I'm trying to insert multiple new lines of text into an iptables script using sed in a while loop. I'm not sure if this is the most effective way. Searching the forums has helped me come up with a good beginning but it's not 100%. I'd like it to search out a unique line in my current iptables file and add new rules above it. The problem now is that it only ends up inserting one new line instead of the 20 it should (based on the $BOGON_LIST).

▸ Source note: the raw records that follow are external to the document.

(* ===== verification/ShareSpec.v ===== *)
(** * What a submission can do (theorems on [ShareHandler])

    Which shares are credited, to whom and at which difficulty; when a repeated
    submission is recognised, and when it is not. *)
From Stdlib Require Import SpecFloat.
From S2P Require Import Prelude F64 Schema Domain Hasher MiningState StratumRpc ShareGuard StratumContext IngestDb Consumer ShareHandler.
Open Scope Z_scope.

Definition is_credited (e : PoolEvent) : bool := match e with ShareCredited _ _ _ _ _ _ => true | _ => false end.

Section Spec.
Context {Tx : Type} `{E : !ShareEnv Tx}.
Implicit Types (w : @HW Tx) (c : StratumContext Tx) (s : ShareHandler).

Definition credits s : list PoolEvent := List.filter is_credited (sh_events s).

(** ** Frames *)

(** [m] relates every world to the one it leaves. *)
Definition frames (R : relation (@HW Tx)) {A} (m : HM A) : Prop := forall w, R w (fst (m w)).

Section Frames.
Context (R : relation (@HW Tx)) `{!PreOrder R}.

Lemma frames_ret {A} (a : A) : frames R (h_ret a).
Proof. intros w. simpl. reflexivity. Qed.
Lemma frames_fail {A} e : frames R (h_fail e : HM A).
Proof. intros w. simpl. reflexivity. Qed.
Lemma frames_lift {A} (r : result A SubmitError) : frames R (h_lift r).
Proof. intros w. simpl. reflexivity. Qed.
Lemma frames_ctx_get {A} (f : _ -> A) : frames R (ctx_get f).
Proof. intros w. simpl. reflexivity. Qed.
Lemma frames_sh_get {A} (f : _ -> A) : frames R (sh_get f : HM A).
Proof. intros w. simpl. reflexivity. Qed.
Lemma frames_some {A} (o : option A) e : frames R (h_some o e).
Proof. destruct o; [apply frames_ret | apply frames_fail]. Qed.
Lemma frames_bind {A B} (m : HM A) (k : A -> HM B) :
  frames R m -> (forall a, frames R (k a)) -> frames R (h_bind m k).
Proof.
  intros Hm Hk w. unfold h_bind. specialize (Hm w). destruct (m w) as [w1 [a|e]]; simpl in *; [|done].
  etransitivity; [exact Hm | apply Hk].
Qed.
End Frames.

(** ** What the pieces keep *)

(** The duplicate guard only records outcomes, at instants read meanwhile. *)
Definition guard_quiet w w' : Prop :=
  exists ops, (sh_calls (hw_sh w) <= sh_calls (hw_sh w'))%nat /\
    sh_guard (hw_sh w') = run_guard ops (sh_guard (hw_sh w)) /\ checks ops = 0 /\
    Forall (fun op => exists i, (sh_calls (hw_sh w) <= i < sh_calls (hw_sh w'))%nat /\ op_time op = env_instant i) ops.

Lemma guard_quiet_same w w' :
  (sh_calls (hw_sh w) <= sh_calls (hw_sh w'))%nat -> sh_guard (hw_sh w') = sh_guard (hw_sh w) -> guard_quiet w w'.
Proof. intros L H. exists []. repeat split; auto. Qed.

Lemma checks_app ops1 ops2 : checks (ops1 ++ ops2) = checks ops1 + checks ops2.
Proof. unfold checks. rewrite List.filter_app, length_app. lia. Qed.

#[export] Instance guard_quiet_preorder : PreOrder guard_quiet.
Proof.
  split; [intros w; by apply guard_quiet_same|].
  intros w1 w2 w3 (o1 & L1 & G1 & C1 & T1) (o2 & L2 & G2 & C2 & T2). exists (o1 ++ o2).
  split; [lia|]. split; [unfold run_guard in *; by rewrite fold_left_app, <- G1|].
  split; [rewrite checks_app; lia|]. apply Forall_app. split; eapply Forall_impl; [exact T1| |exact T2|];
    simpl; intros op (i & Hi & ->); exists i; (split; [lia | done]).
Qed.
Lemma spawn_client_listener_serves uid started reads n c before after :
  pl_conns (nt_pool n) !! uid = Some c ->
  exists left, rtc serve (mkServing n (before ++ mkOpen uid (cx_remote_addr c) (mkReader [] true started) :: after))
    (mkServing (fst (spawn_client_listener from_str cfg uid started reads n)) (before ++ left ++ after)) /\
    if snd (spawn_client_listener from_str cfg uid started reads n)
    then exists rd, left = [mkOpen uid (cx_remote_addr c) rd] else left = [].
Proof.
  intros Ec. unfold spawn_client_listener. rewrite Ec. destruct (parse_ip (cx_remote_addr c)) eqn:Ep.
  - pose proof (read_loop_serves before after uid (cx_remote_addr c) reads n (mkReader [] true started)) as H.
    destruct (read_loop _ _ _ _ reads n _) as [n' [rd|]]; cbn [fst snd] in *; eexists; (split; [|eauto]); exact H.
  - exists []. split; [|done]. apply rtc_once.
    apply (BadAddress n before (mkOpen uid (cx_remote_addr c) (mkReader [] true started)) after c started reads); try done.
    unfold spawn_client_listener. cbn [oc_uid]. by rewrite Ec, Ep.
Qed.

(** The guard's side of the server. *)
Definition abuse_view (w : Serving) : AbuseWorld :=
  mkAbuse (nt_guard (sv_net w)) (map (fun o => to_column (oc_addr o)) (sv_open w)).
Definition sanitize_coinbase_tag_suffix (suffix : text) : option text :=
  let suffix := trim_start_char 47 (trim suffix) in
  if is_empty suffix then None
  else
    let out := trim_char 95 (sanitize_chars suffix []) in
    if is_empty out then None else Some out.

Definition build_coinbase_tag_bytes (suffix : option text) : bytes :=
  match suffix ≫= sanitize_coinbase_tag_suffix with
  | Some suffix => STRATUM_COINBASE_TAG_BYTES ++ 47 :: suffix
  | None => STRATUM_COINBASE_TAG_BYTES
  end.

Definition build_lane_coinbase_tag (base : bytes) (session_uid generation : Z) : bytes :=
  base ++ lit "/s" ++ hex_u64 session_uid ++ lit "/g" ++ hex_u64 generation.

(** ** The guard of submitted blocks *)

Record BlockSubmitGuard := mkSubmitGuard {
  bg_ttl : Z;
  bg_max_entries : Z;
  bg_entries : gmap text Z;
  bg_order : list text
}.

Definition submit_guard_new (ttl max_entries : Z) : BlockSubmitGuard := mkSubmitGuard ttl max_entries ∅ [].

Definition BLOCK_SUBMIT_GUARD : BlockSubmitGuard := submit_guard_new (secs 600) 50000.

Fixpoint submit_prune_expired (ttl now : Z) (entries : gmap text Z) (order : list text) : gmap text Z * list text :=
  match order with
  | [] => (entries, [])
  | front :: rest =>
      let remove := match entries !! front with
                    | Some ts => ttl <? duration_since now ts
                    | None => true
                    end in
      if remove then submit_prune_expired ttl now (delete front entries) rest else (entries, order)
  end.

        while read bogonline ;do
                sed '/--state ESTABLISHED,RELATED -j ACCEPT/ i\-A RH-Firewall-1-INPUT -s '"${bogonline}"' -j DROP' $IPT_SCRIPT > new_iptables
        done < $BOGON_LIST

The $BOGON_LIST is a file with ip addresses on a line by themselves like so:
IP
IP
IP

rdcwayx · December 21, 2009, 2:59pm

${bogonline}=`echo ${bogonline}|sed '/--state ESTABLISHED,RELATED -j ACCEPT/ i\-A RH-Firewall-1-INPUT -s '" `

verbalicious · December 22, 2009, 11:12am

rdcwayx, Thanks for the reply. I think I need a bit more hand holding. I attempted to plug your solution into my script and finish it a number of different ways, but no luck. Banged my head against the screen for an hour. Lots of errors (IP = No such file or directory). There are some fundamentals I am missing here, and I could use a hand. Could you elaborate a bit more? TIA.